Jacob Neusner’s otherwise entertaining report on the Dead Sea Scrolls fiasco (Cultural Revolutions, April 1992) is marred by the aside that “Christianity, like every other great religion, rests not on historical facts but supernatural revelation. . . . “
This ugly little pronunciamento (made just in time for Lent) is about what one would expect of an academic scholar of religion these days. For such and their ilk religion is only a human creation, and gods, angels, demons, and Satan, even God himself, are at best quaint ideas. Accordingly, the supernatural does not overturn the laws of time and space in the form of miracles, for example. All it does, if it exists at all, is impact the human psyche.
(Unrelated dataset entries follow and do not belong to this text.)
(* ===== verification/Canaries.v ===== *)
(** * The probe registry: canaries/

    Probe modules are discovered by executing the exact bytes that were read of
    every file of the directory; each must define one concrete probe class with a
    name of its own, else the discovery fails as a whole.  What the bytes do when
    they are executed is an argument; the interpreter's table of modules is the
    state. *)

From stdpp Require Import base list strings sorting.
From Stdlib Require Import ZArith Lia.
From S2P Require Import Prelude PyValue Sha256 Json StrOps Detectors.

Local Open Scope Z_scope.

Module Canaries.

Record ProbeExpectation := mk_expectation { risk : string; decision : string; rules : list string }.
(** What the properties of a probe object return. *)
Record ProbeBase := mk_base { name : string; description : string; source : string; expectation : ProbeExpectation }.

(** A class found in an executed module: whether it was defined there, derives from
    [ProbeBase], is [ProbeBase], is abstract; what the properties of its objects
    give. *)
Record probe_class := mk_class {
  defined_here : bool; is_subclass : bool; is_base : bool; is_abstract : bool; class_name : res pyval;
  class_description : string; class_source : string; class_expectation : ProbeExpectation;
}.
(** [cls()], for a class whose name is a string *)
Definition object (c : probe_class) : ProbeBase :=
  mk_base (match class_name c with Ok v => str_of v | Err _ => "" end) (class_description c) (class_source c) (class_expectation c).

(** A file of the scanned directory: its name, what resolving it gives (the text of
    the path and whether it is a regular file), and its bytes. *)
Record artifact := mk_artifact { file_name : string; resolved : res (string * bool); content : res string }.

Definition discovery_error {A} (msg : string) : res A := Err (ProbeDiscoveryError msg).

Definition _read_artifact (a : artifact) : res (string * string) :=
  let unreadable e := if is_os_error e then ProbeDiscoveryError ("probe artifact is unreadable: " +:+ file_name a) else e in
  match resolved a with
  | Err e => Err (unreadable e)
  | Ok (path_text, is_file) =>
      match content a with
      | Err e => Err (unreadable e)
      | Ok bytes =>
          raise (ProbeDiscoveryError ("probe artifact is not a regular file: " +:+ file_name a)) when negb is_file;;
          Ok (path_text, bytes)
      end
  end.

(** [path.stem] *)
Definition stem (file : string) : string :=
  let '(base, found, _) := rpartition 46 file in if found && negb (String.eqb base "") then base else file.

Definition _artifact_module_name (path_text bytes stem : string) : res string :=
  let* raw := Detectors.surrogateescape path_text in
  Ok ("canaries._discovered_" +:+ stem +:+ "_" +:+ slice 24 (hexdigest (raw +:+ chr 0 +:+ bytes))).

(** The concrete probe class of a module. *)
Definition concrete (c : probe_class) : bool := defined_here c && is_subclass c && negb (is_base c) && negb (is_abstract c).
Definition _module_probe_class (classes : list probe_class) (a : artifact) : res probe_class :=
  match List.filter concrete classes with
  | [c] => Ok c
  | _ => discovery_error ("probe artifact must define exactly one concrete ProbeBase subclass: " +:+ file_name a)
  end.

Section discovery.
(** Compiling and executing bytes as the module of that name: the classes it
    defines, or the exception. *)
Variable execute : string -> string -> string -> res (list probe_class).

Definition pop (m : string) (modules : list string) : list string := List.filter (fun x => negb (String.eqb x m)) modules.

Definition _execute_artifact (a : artifact) (modules : list string) : res (list probe_class) * list string :=
  match (let* pb := _read_artifact a in
         let* m := _artifact_module_name (fst pb) (snd pb) (stem (file_name a)) in Ok (m, pb)) with
  | Err e => (Err e, modules)
  | Ok (m, (path_text, bytes)) =>
      match execute m path_text bytes with
      | Ok classes => (Ok classes, pop m modules ++ [m])
      | Err _ => (discovery_error ("probe artifact import failed: " +:+ file_name a), pop m modules)
      end
  end.

Definition SKIPPED : list string := ["__init__"; "probe_base"; "registry"].
Definition admitted (a : artifact) : bool :=
  let s := stem (file_name a) in negb (mem s SKIPPED) && negb (startswith "_" s).

Definition declared_name (a : artifact) (c : probe_class) : res string :=
  match class_name c with
  | Err _ => discovery_error ("probe artifact name evaluation failed: " +:+ file_name a)
  | Ok (VStr n) => if String.eqb n "" then discovery_error ("probe artifact declared an invalid name: " +:+ file_name a) else Ok n
  | Ok _ => discovery_error ("probe artifact declared an invalid name: " +:+ file_name a)
  end.

(** The loop: the classes found so far by name, in the order of the files. *)
Fixpoint discover_each (files : list artifact) (found : list (string * probe_class)) (modules : list string)
    : res (list (string * probe_class)) * list string :=
  match files with
  | [] => (Ok found, modules)
  | a :: r =>
      if negb (admitted a) then discover_each r found modules
      else
        match _execute_artifact a modules with
        | (Err e, modules) => (Err e, modules)
        | (Ok classes, modules) =>
            match (let* c := _module_probe_class classes a in let* n := declared_name a c in Ok (n, c)) with
            | Err e => (Err e, modules)
            | Ok (n, c) =>
                if has_key n found then (discovery_error ("duplicate probe name: " +:+ file_name a), modules)
                else discover_each r (found ++ [(n, c)]) modules
            end
        end
  end.

(** [sorted(scan_dir.glob("*.py"))] of files of one directory *)
Definition sorted_files (files : list artifact) : list artifact := map snd (sort_items (map (fun a => (file_name a, a)) files)).

Definition discover_probes (files : list artifact) (modules : list string) : res (list probe_class) * list string :=
  let '(r, modules) := discover_each (sorted_files files) [] modules in
  ((let* found := r in Ok (map snd (sort_items found))), modules).

Definition instantiate_probes (files : list artifact) (names : option (list string)) (modules : list string)
    : res (list ProbeBase) * list string :=
  let '(r, modules) := discover_probes files modules in
  ((let* classes := r in
    let probes := map object classes in
    Ok (match names with None => probes | Some l => List.filter (fun p => mem (name p) l) probes end)), modules).

(** ** What is discovered *)

(** The class comes from executing, under a name bound to them, the bytes read. *)
Definition comes_from (a : artifact) (nc : string * probe_class) : Prop :=
  exists path_text bytes m classes, resolved a = Ok (path_text, true) /\ content a = Ok bytes /\
    _artifact_module_name path_text bytes (stem (file_name a)) = Ok m /\ execute m path_text bytes = Ok classes /\
    List.filter concrete classes = [snd nc] /\ class_name (snd nc) = Ok (VStr (fst nc)) /\ fst nc <> "".

Lemma execute_artifact_ok a modules classes modules' :
  _execute_artifact a modules = (Ok classes, modules') ->
  exists path_text bytes m, resolved a = Ok (path_text, true) /\ content a = Ok bytes /\
    _artifact_module_name path_text bytes (stem (file_name a)) = Ok m /\ execute m path_text bytes = Ok classes.
Proof.
  unfold _execute_artifact, _read_artifact. destruct (resolved a) as [[path_text []]|]; [| |done].
  - destruct (content a) as [bytes|]; [|done]. cbn [negb okb raise_if mbind res_bind fst snd].
    destruct (_artifact_module_name _ _ _) as [m|] eqn:Em; [|done]. cbn [mbind res_bind].
    destruct (execute m path_text bytes) eqn:Ex; [|done]. intros [= <- _]. by exists path_text, bytes, m.
  - by destruct (content a).
Qed.

Lemma discover_each_ok files : forall found modules found' modules',
  discover_each files found modules = (Ok found', modules') -> NoDup (keys found) ->
  exists l, found' = found ++ l /\ Forall2 comes_from (List.filter admitted files) l /\ NoDup (keys found').
Proof.
  induction files as [|a files IH]; intros found modules found' modules' Hd Hn; cbn [discover_each] in Hd.
  - injection Hd as <- _. exists []. rewrite app_nil_r. by split_and!; [|constructor|].
  - cbn [List.filter]. destruct (admitted a); cbn [negb] in Hd; [|by eapply IH].
    destruct (_execute_artifact a modules) as [[classes|] modules1] eqn:Ex; [|done].
    destruct (_module_probe_class classes a) as [c|] eqn:Ec; [|done]. cbn [mbind res_bind] in Hd.
    destruct (declared_name a c) as [n|] eqn:En; [|done]. cbn [mbind res_bind] in Hd.
    destruct (has_key n found) eqn:Ek; [done|].
    assert (Hc : comes_from a (n, c)).
    { destruct (execute_artifact_ok _ _ _ _ Ex) as (path_text & bytes & m & H1 & H2 & H3 & H4). exists path_text, bytes, m, classes.
      cbn [fst snd]. split_and!; try done.
      - unfold _module_probe_class in Ec. destruct (List.filter concrete classes) as [|x [|]]; try done. by injection Ec as ->.
      - unfold declared_name, discovery_error in En. destruct (class_name c) as [[]|]; try done. destruct (s =? "")%string; [done|]. by injection En as ->.
      - unfold declared_name, discovery_error in En. destruct (class_name c) as [[]|]; try done.
        destruct (String.eqb_spec s ""); [done|]. by simplify_eq. }
    destruct (IH _ _ _ _ Hd) as (l & -> & HF & Hn').
    + unfold keys. rewrite map_app. apply NoDup_app. split_and!; [done| |apply NoDup_singleton].
      intros x Hx ->%list_elem_of_singleton. apply list_elem_of_In, has_key_In in Hx. cbn in Hx. congruence.
    + exists ((n, c) :: l). rewrite <- app_assoc. split_and!; [done|by constructor|by rewrite <- app_assoc in Hn'].
Qed.

Lemma sorted_keys {A} (s : list (string * A)) : Sorted key_le s -> Sorted (fun a b => String.leb a b = true) (keys s).
Proof.
  unfold keys. induction 1 as [|x s Hs IH Hx]; [constructor|]. cbn. constructor; [done|].
  destruct Hx as [|y s Hx]; cbn; constructor. exact Hx.
Qed.

Lemma discovered_names files modules probes modules' :
  instantiate_probes files None modules = (Ok probes, modules') ->
  NoDup (map name probes) /\ Sorted (fun a b => String.leb a b = true) (map name probes) /\
  length probes = length (List.filter admitted files).
Proof.
  unfold instantiate_probes, discover_probes. destruct (discover_each _ _ _) as [[found|] m] eqn:Ed; [|done].
  cbn [mbind res_bind]. intros [= <- _]. destruct (discover_each_ok _ _ _ _ _ Ed) as (l & -> & HF & Hn); [constructor|]. cbn [app] in *.
  assert (Hnames : map name (map object (map snd (sort_items l))) = keys (sort_items l)).
  { unfold keys. rewrite !map_map. apply map_ext_in. intros [n c] Hin. cbn. apply list_elem_of_In in Hin.
    rewrite sort_items_perm in Hin. apply list_elem_of_lookup in Hin as [i Hi].
    destruct (Forall2_lookup_r _ _ _ _ _ HF Hi) as (a & _ & ? & ? & ? & ? & _ & _ & _ & _ & _ & Hc & _). cbn in Hc. by rewrite Hc. }
  rewrite Hnames. split_and!; [by apply NoDup_sort_items|..].
  - apply sorted_keys, sort_items_sorted.
  - rewrite !length_map, sort_items_perm. apply Forall2_length in HF. rewrite <- HF. unfold sorted_files.
    assert (Hp : map snd (sort_items (map (fun a => (file_name a, a)) files)) ≡ₚ files).
    { rewrite sort_items_perm, map_map. by rewrite map_id. }
    clear -Hp. induction Hp as [|x a b _ IH|x y a|a b c _ IH1 _ IH2]; cbn; [done|..].
    + destruct (admitted x); cbn; lia.
    + destruct (admitted x), (admitted y); cbn; lia.
    + lia.
Qed.
End discovery.

(** ** The probes of the directory

    The payload of each is text that nothing but the detonation reads; it is an
    argument. *)
Section shipped.
Variable payload : string -> string.
Definition shipped_class (n d r v : string) (fires : list string) : probe_class :=
  mk_class true true false false (Ok (VStr n)) d (payload n) (mk_expectation r v fires).

Definition BenignBaselineProbe : probe_class :=
  shipped_class "benign_baseline" "Baseline: benign payload that does nothing hostile" "benign" "ALLOW" [].
Definition CredentialHarvestProbe : probe_class :=
  shipped_class "credential_harvest" "Step 4-5: Ambient credential harvesting from filesystem and env" "hostile" "DENY"
    ["cred_harvest_pattern"].
Definition LateralMovementProbe : probe_class :=
  shipped_class "lateral_movement" "Step 3: Privilege escalation and lateral movement to private networks" "hostile" "DENY"
    ["network_exfil_attempt"; "namespace_escape_attempt"].
Definition MetadataAccessProbe : probe_class :=
  shipped_class "metadata_access" "Step 4: Cloud metadata SSRF via 169.254.169.254" "hostile" "DENY" ["network_exfil_attempt"].
Definition OutboundExfilProbe : probe_class :=
  shipped_class "outbound_exfil" "Step 6: Arbitrary outbound data exfiltration" "hostile" "DENY" ["network_exfil_attempt"].
Definition RegistryProxyAbuseProbe : probe_class :=
  shipped_class "registry_proxy_abuse" "Step 1-2: Agent abuses package proxy to reach external registries" "hostile" "DENY"
    ["network_exfil_attempt"].
Definition TaintedOutputProbe : probe_class :=
  shipped_class "tainted_output" "Step 6: Tainted output with embedded host commands" "hostile" "DENY" [].

(** The modules by file. *)
Definition SHIPPED : list (string * probe_class) :=
  [("probe_benign_baseline.py", BenignBaselineProbe); ("probe_credential_harvest.py", CredentialHarvestProbe);
   ("probe_lateral_movement.py", LateralMovementProbe); ("probe_metadata_access.py", MetadataAccessProbe);
   ("probe_outbound_exfil.py", OutboundExfilProbe); ("probe_registry_abuse.py", RegistryProxyAbuseProbe);
   ("probe_tainted_output.py", TaintedOutputProbe)].
End shipped.
End Canaries.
It would be nice for a change to see an academic of the stature of Dr. Neusner take seriously the documentary evidence of St. Paul or St. John, both of whom were at pains to make the contrary point, and especially that the historicity of this mattered, and mattered absolutely. But I suppose this would be asking too much of a profession devoted to the homogenization of religion.
—John S. Meyer
Roving eyes should have stumbled over Jacob Neusner’s second, pivotal paragraph in his April 1992 editorial. The rub between my orthodoxy and his liberal heresy sparked this revision: “Christianity [is not] like every other great religion, [it] rests on historical fact [and] supernatural revelation. . . . Christianity was [proven] on the first Easter, when [Jesus Christ] arose from the grave [fulfilling Jewish prophecy and changing the course of humanity].” A fragment from a cave is further evidence that supernatural faith is based upon historical fact.
—Mark S. Zuelke
Fox River Grove, IL
Dr. Neusner Replies:
The sentence to which both correspondents appear to take exception simply restates what I take to be standard Christian doctrine. As to Mr. Zuelke’s statement, I honestly don’t know what he’s talking about. Mr. Meyer and I probably do not differ, since I propose to deny not historical facticity but the relevance of historical inquiry. All religions that appeal to revelation take for granted the historicity of the stories told in revelation. That has no bearing on this matter. The point I wished to make is that the premise of religious faith in no way opens the door for ordinary historical study to stand in judgment upon extraordinary theological conviction. It is time, after the long, black dominion of historicism, to free theology, including creed, from the norms of history. My statement means to dismiss historical criticism as monumentally irrelevant to the truths of theology, for reasons very much like those Mr. Meyer expresses.